IDK, I get it. Grad school sucks. Post-docs suck. Pre-tenure sucks. Post-tenure isn't any better. For that entire period of time you are working on de facto fixed term contracts. Which is extremely uncommon among salaried engineers, and those that take these sorts of contingent employment contracts are typically paid quite well. It's like 10-15 years of low pay, "will I have a job next year?" stress, and moving your family around all the time (or, more commonly, just not starting a family).
And not even for good pay. These days, even after a decade or more of experience, you're making less than your undergrads. Half as much or even less in some cases.
So, your undergrad once-peers start retiring -- or at least thinking about it -- around the time that you're finally transitioning from de facto fixed-term positions to something resembling a normal employment contract, but, again, for a third to a fifth of what you'd be making in industry at that point in your career.
So, yeah, people say fuck it and cash in on influence/engagement/reputation where they can. The only real alternative is the public sector paying researchers better, but that's never going to happen.
> It's like 10-15 years of low pay, "will I have a job next year?" stress, and moving your family around all the time (or, more commonly, just not starting a family).
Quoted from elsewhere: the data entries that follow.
Lemma applyMutation_metadata now m s b s' : applyMutation now m s = (Ok b, s') -> m_app_metadata s' = m_app_metadata s.
Proof. intros H. never_touched. Qed.

(** ** Control receipts *)

Lemma putControls_run l s s' :
  each putControl l s = (Ok tt, s') ->
  (forall k c, controls s !! k = Some c -> controls s' !! k = Some c) /\
  (forall c, c ∈ l -> controls s' !! ctl_controlKey c = Some c).
Proof.
  revert s. induction l as [|x l IH]; intros s; [intros [= <-]; split; [done|]; by intros c Hc%not_elem_of_nil|]. simpl.
  intros ([] & s1 & H1 & H)%bind_Ok. unfold putControl in H1. case_cond_in H1; [done|]. case_cond_in H1; [done|]. injection H1 as <-.
  apply orb_false_iff in Heqb0 as [Hk%bool_decide_eq_false _]. apply eq_None_not_Some in Hk.
  destruct (IH _ H) as [Hkeep Hin]. split.
  - intros k c Hc. apply Hkeep. simpl. rewrite lookup_insert_ne; [done|]. congruence.
  - intros c [->|Hc]%elem_of_cons; [|by apply Hin]. apply Hkeep. simpl. by rewrite lookup_insert_eq.
Qed.

(** A control receipt is never changed or removed, and a committed one is there. *)
Lemma applyMutation_controlRows now m s b s' :
  applyMutation now m s = (Ok b, s') ->
  (forall k c, controls s !! k = Some c -> controls s' !! k = Some c) /\
  (forall c, c ∈ mu_controlReceipts m -> controls s' !! ctl_controlKey c = Some c).
Proof.
  intros (s1 & s2 & s3 & s4 & s5 & H1 & -> & H3 & H4 & H5 & -> & _)%applyMutation_phases.
  change (controls (bumpRevision s5)) with (controls s5).
  unfold writeHistory in H5. step H5 a1. step H5 a2. step H5 a3. step H5 a4. step H5 a5.
  assert (controls a5 = controls s) as Eq.
  { transitivity (controls a4); [eapply (unchanged_run controls); [|exact E3]; leaves_alone|].
    transitivity (controls a3); [eapply (unchanged_run controls); [|exact E2]; leaves_alone|].
    transitivity (controls a2); [eapply (unchanged_run controls); [|exact E1]; leaves_alone|].
    transitivity (controls a1); [eapply (unchanged_run controls); [|exact E0]; leaves_alone|].
    transitivity (controls s4); [eapply (unchanged_run controls); [|exact E]; leaves_alone|].
    transitivity (controls s3); [eapply (unchanged_run controls); [|exact H4]; leaves_alone|].
    transitivity (controls (fold_left (fun s t => deleteTask t s) (set_of (mu_deleteTaskIds m)) s1)).
    - eapply (unchanged_run controls); [|exact H3]. unfold writeTasks, writeAttemptsAndConditions.
      apply unchanged_bind; [|intros ?; leaves_alone]. apply unchanged_each. intros w.
      apply writeTask_unchanged; [done|]. intros. leaves_alone.
    - rewrite (deletes_frame controls) by done.
      apply (unchanged_run controls _ _ _ _ (reopens_unchanged controls _ _ (fun _ _ => eq_refl)) H1). }
  rewrite <- Eq. by apply (putControls_run (mu_controlReceipts m)).
Qed.

End StoreEffects.
(* ===== verification/Conditions.v ===== *)
(** The Condition tracker ([src/app/core/tasks/app-task-condition-tracker.ts]):
    which events prove a Condition, and how one durable event updates the
    Conditions of a Task tree and wakes the Tasks that wait for them.

    [JSON.stringify] is injective on values whose keys are in canonical order,
    so comparing two such texts is comparing the values ([json_eqb]); keys are
    ordered by code units.  Object keys that name members of
    [Object.prototype] do not occur.  A stored Condition has the shape
    [isCondition] tests, so a Condition of type [unknown] is an optional
    [AppTaskCondition].  The database the store reads other Apps' attempts from
    is a function from App IDs to stores. *)
From S2P Require Import Prelude Json TaskState TaskTree Transaction ResourceStore StoreInvariant Snapshot Context.
From S2P Require Import Approval.

Module Conditions.
Import TaskTree Approval.

(** ** Comparing values *)

(** Equality of JSON texts: the order of keys counts. *)
Fixpoint json_eqb (a b : json) {struct a} : bool :=
  match a, b with
  | JNull, JNull => true
  | JBool x, JBool y => Bool.eqb x y
  | JNum x, JNum y => number_is x y
  | JStr x, JStr y => String.eqb x y
  | JArr l, JArr m =>
      (fix go (l m : list json) : bool :=
         match l, m with
         | [], [] => true
         | x :: l', y :: m' => json_eqb x y && go l' m'
         | _, _ => false
         end) l m
  | JObj o, JObj p =>
      (fix go (o p : list (string * json)) : bool :=
         match o, p with
         | [], [] => true
         | (k, x) :: o', (j, y) :: p' => String.eqb k j && json_eqb x y && go o' p'
         | _, _ => false
         end) o p
  | _, _ => false
  end.

Definition key_le (a b : string * json) : Prop := String.le a.1 b.1.

#[export] Instance key_le_dec a b : Decision (key_le a b).
Proof. unfold key_le. apply _. Defined.

Fixpoint stableValue (v : json) : json :=
  match v with
  | JArr l => JArr (map stableValue l)
  | JObj o => JObj (merge_sort key_le (map (fun e => (e.1, stableValue e.2)) o))
  | _ => v
  end.

Definition stableEquals (left right : option json) : bool :=
  match left, right with
  | Some l, Some r => json_eqb (stableValue l) (stableValue r)
  | None, None => true
  | _, _ => false
  end.

Definition sameEvent (left right : obj json) : bool :=
  let leftId := Number_of (obj_get "eventId" left) in
  let rightId := Number_of (obj_get "eventId" right) in
  if isSafeInteger leftId && number_ltb (num 0) leftId && isSafeInteger rightId && number_ltb (num 0) rightId
  then number_eqb leftId rightId
  else stableEquals (Some (JObj left)) (Some (JObj right)).

(** ** Reading events *)

Fixpoint firstField (o : obj json) (names : list string) : option json :=
  match names with
  | [] => None
  | n :: names => match obj_get n o with Some v => Some v | None => firstField o names end
  end.

Definition recordOr (v : option json) : obj json :=
  match v with Some (JObj o) => o | _ => [] end.

(** The event's own field, else its target's, else its data's. *)
Definition eventField (event : obj json) (names : list string) : option json :=
  match firstField event names with
  | Some v => Some v
  | None =>
      match firstField (recordOr (obj_get "target" event)) names with
      | Some v => Some v
      | None => firstField (recordOr (obj_get "data" event)) names
      end
  end.

(** [value ?? fallback]. *)
Definition nullish (v : option json) (fallback : json) : json :=
  match v with Some JNull | None => fallback | Some v => v end.

Definition is_array (v : option json) : option (list json) :=
  match v with Some (JArr l) => Some l | _ => None end.

Definition num_is (v : option json) (z : Z) : bool :=
  match v with Some (JNum n) => number_eqb n (num z) | _ => false end.

Definition approvalTargetsTask (appId taskId : string) (taskGeneration : Z)
    (condition : AppTaskCondition) (event : obj json) : bool :=
  if negb (String.eqb (cs_type (cond_spec condition)) "project.approval.submitted") ||
     negb (isHumanActionOwner (cs_owner (cond_spec condition))) then true else
  let proposal := recordOr (obj_get "proposal" (recordOr (obj_get "data" event))) in
  str_is (eventField event ["appId"]) appId && str_is (eventField event ["taskId"]) taskId &&
  num_is (obj_get "taskGeneration" proposal) taskGeneration.

Definition normalizedState (v : option json) : string :=
  let state := match v with Some (JStr s) => toLowerCase (trim s) | _ => "" end in
  if set_has state ["converged"; "complete"; "completed"; "success"; "succeeded"] then "done" else state.

(** ** Comparators *)

Inductive comparable : Type := CNum (n : number) | CStr (s : string).

Definition numberOrNaN (v : option json) : number :=
  match v with Some (JNum n) => n | Some (JStr s) => Number_of_string s | _ => NaN end.

Definition orderedComparablePair (left right : option json) : option (comparable * comparable) :=
  let l := numberOrNaN left in
  let r := numberOrNaN right in
  if isFinite l && isFinite r then Some (CNum l, CNum r) else
  match left, right with
  | Some (JStr a), Some (JStr b) => Some (CStr a, CStr b)
  | _, _ => None
  end.

Definition comparable_lt (p : comparable * comparable) : bool :=
  match p with
  | (CNum a, CNum b) => number_ltb a b
  | (CStr a, CStr b) => String.ltb a b
  | _ => false
  end.

Definition comparable_le (p : comparable * comparable) : bool :=
  match p with
  | (CNum a, CNum b) => number_leb a b
  | (CStr a, CStr b) => String.leb a b
  | _ => false
  end.

Definition applyOperator (operator : string) (p : comparable * comparable) : bool :=
  if String.eqb operator "gt" then comparable_lt (p.2, p.1)
  else if String.eqb operator "gte" then comparable_le (p.2, p.1)
  else if String.eqb operator "lt" then comparable_lt p
  else if String.eqb operator "lte" then comparable_le p
  else false.

Definition matchesComparator (actual expected : option json) : bool :=
  match expected with
  | Some (JObj e) =>
      let operators := filter (fun k => obj_has k e = true) ["gt"; "gte"; "lt"; "lte"] in
      match operators with
      | [] => false
      | _ =>
          forallb (fun k => match orderedComparablePair actual (obj_get k e) with
                            | Some _ => true | None => false end) operators &&
          forallb (fun k => match orderedComparablePair actual (obj_get k e) with
                            | Some p => applyOperator k p | None => false end) operators
      end
  | _ => false
  end.

(** ** Subjects *)

Definition is_letter (c : ascii) : bool :=
  let n := chr c in ((65 <=? n) && (n <=? 90)) || ((97 <=? n) && (n <=? 122)).

(** [A-Za-z0-9_.-] *)
Definition is_kind_char (c : ascii) : bool :=
  let n := chr c in
  is_letter c || ((48 <=? n) && (n <=? 57)) || (n =? 95) || (n =? 46) || (n =? 45).

Definition kindPattern (s : string) : bool :=
  match chars s with c :: l => is_letter c && forallb is_kind_char l | [] => false end.

Definition subjectFields : list (string * string) :=
  [("task", "taskId"); ("session", "sessionId"); ("workflow-run", "workflowRunId");
   ("metric", "metricId"); ("alert", "alertId"); ("project", "project");
   ("pipeline-run", "pipelineRunId"); ("pull-request", "pullRequestId")].

(** The text before and after the first colon. *)
Definition splitColon (s : string) : option (string * string) :=
  match list_find (fun c => c = ":"%char) (chars s) with
  | Some (i, _) => Some (unchars (take i (chars s)), unchars (drop (S i) (chars s)))
  | None => None
  end.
While true for many/most PhDs going the academic route, I somehow don't think this held true for Yann LeCun. None of this answers the question of "Why FB?" - he could easily make a slightly smaller boatload of money if he chose to go somewhere else.
IMO it's similar to why Hinton works for Google - this gives him huge resources (data, compute, money to pay researchers) to do research with, unlike anything to be found in academia. Perhaps this is a naive view, but this is a guy who spent decades pushing for a direction in AI that was not popular but which he really believed in, so it seems natural he would want to accept resources to further research in that direction. Of course, he's also been public about thinking Facebook does more good than bad for the world, in his view.
Also, TBH I doubt he has much to do with the AI used for engagement optimization, his specialty is in other topics and he seems to be focused on the work of Facebook AI Research (which openly engages with academia and so on). And to be fair he is also still a professor at NYU and has students there.
Because Facebook makes the most money, and probably offered him the most.
Same reason why back in the day, a lot of people got electrical engineering degrees but went into software development or finance. The skills were transferable, and the pay was a lot higher.
We hope to produce polished transcripts in the future, but have yet to figure out the best way.
A quick summary is:
* First ~15 minutes is intro + discussion of Yann's early days of research in the 80s
* Minutes 15-~45 cover several notable recent works in self-supervised learning for computer vision (including SimCLR, SWAV, SEER, simsiam, barlow twins).
* Final ~15 minutes are discussion of empirical vs theoretical research in AI, how AI is used at Facebook, and whether there will be another AI winter.
I've heard great things about Descript. It's not free (aside from a limited trial), but apparently it makes it really easy to get good transcripts, and also allows you to clean up the audio as well.
I wonder if you could post the transcript to a git repo and allow corrections via pull request. Auto-captioning is a great first step to get phrases set to time-codes, and then open it up to the community for corrections and translations.
Not as well as I would have expected tbh - see the trint link above, it's pretty good but there are lots of errors, so correcting it is quite time consuming.
What I'm wondering is about false positive detection, which wasn't mentioned, and how much of this incredible decrease in false negatives came at the expense of an increase in false positives.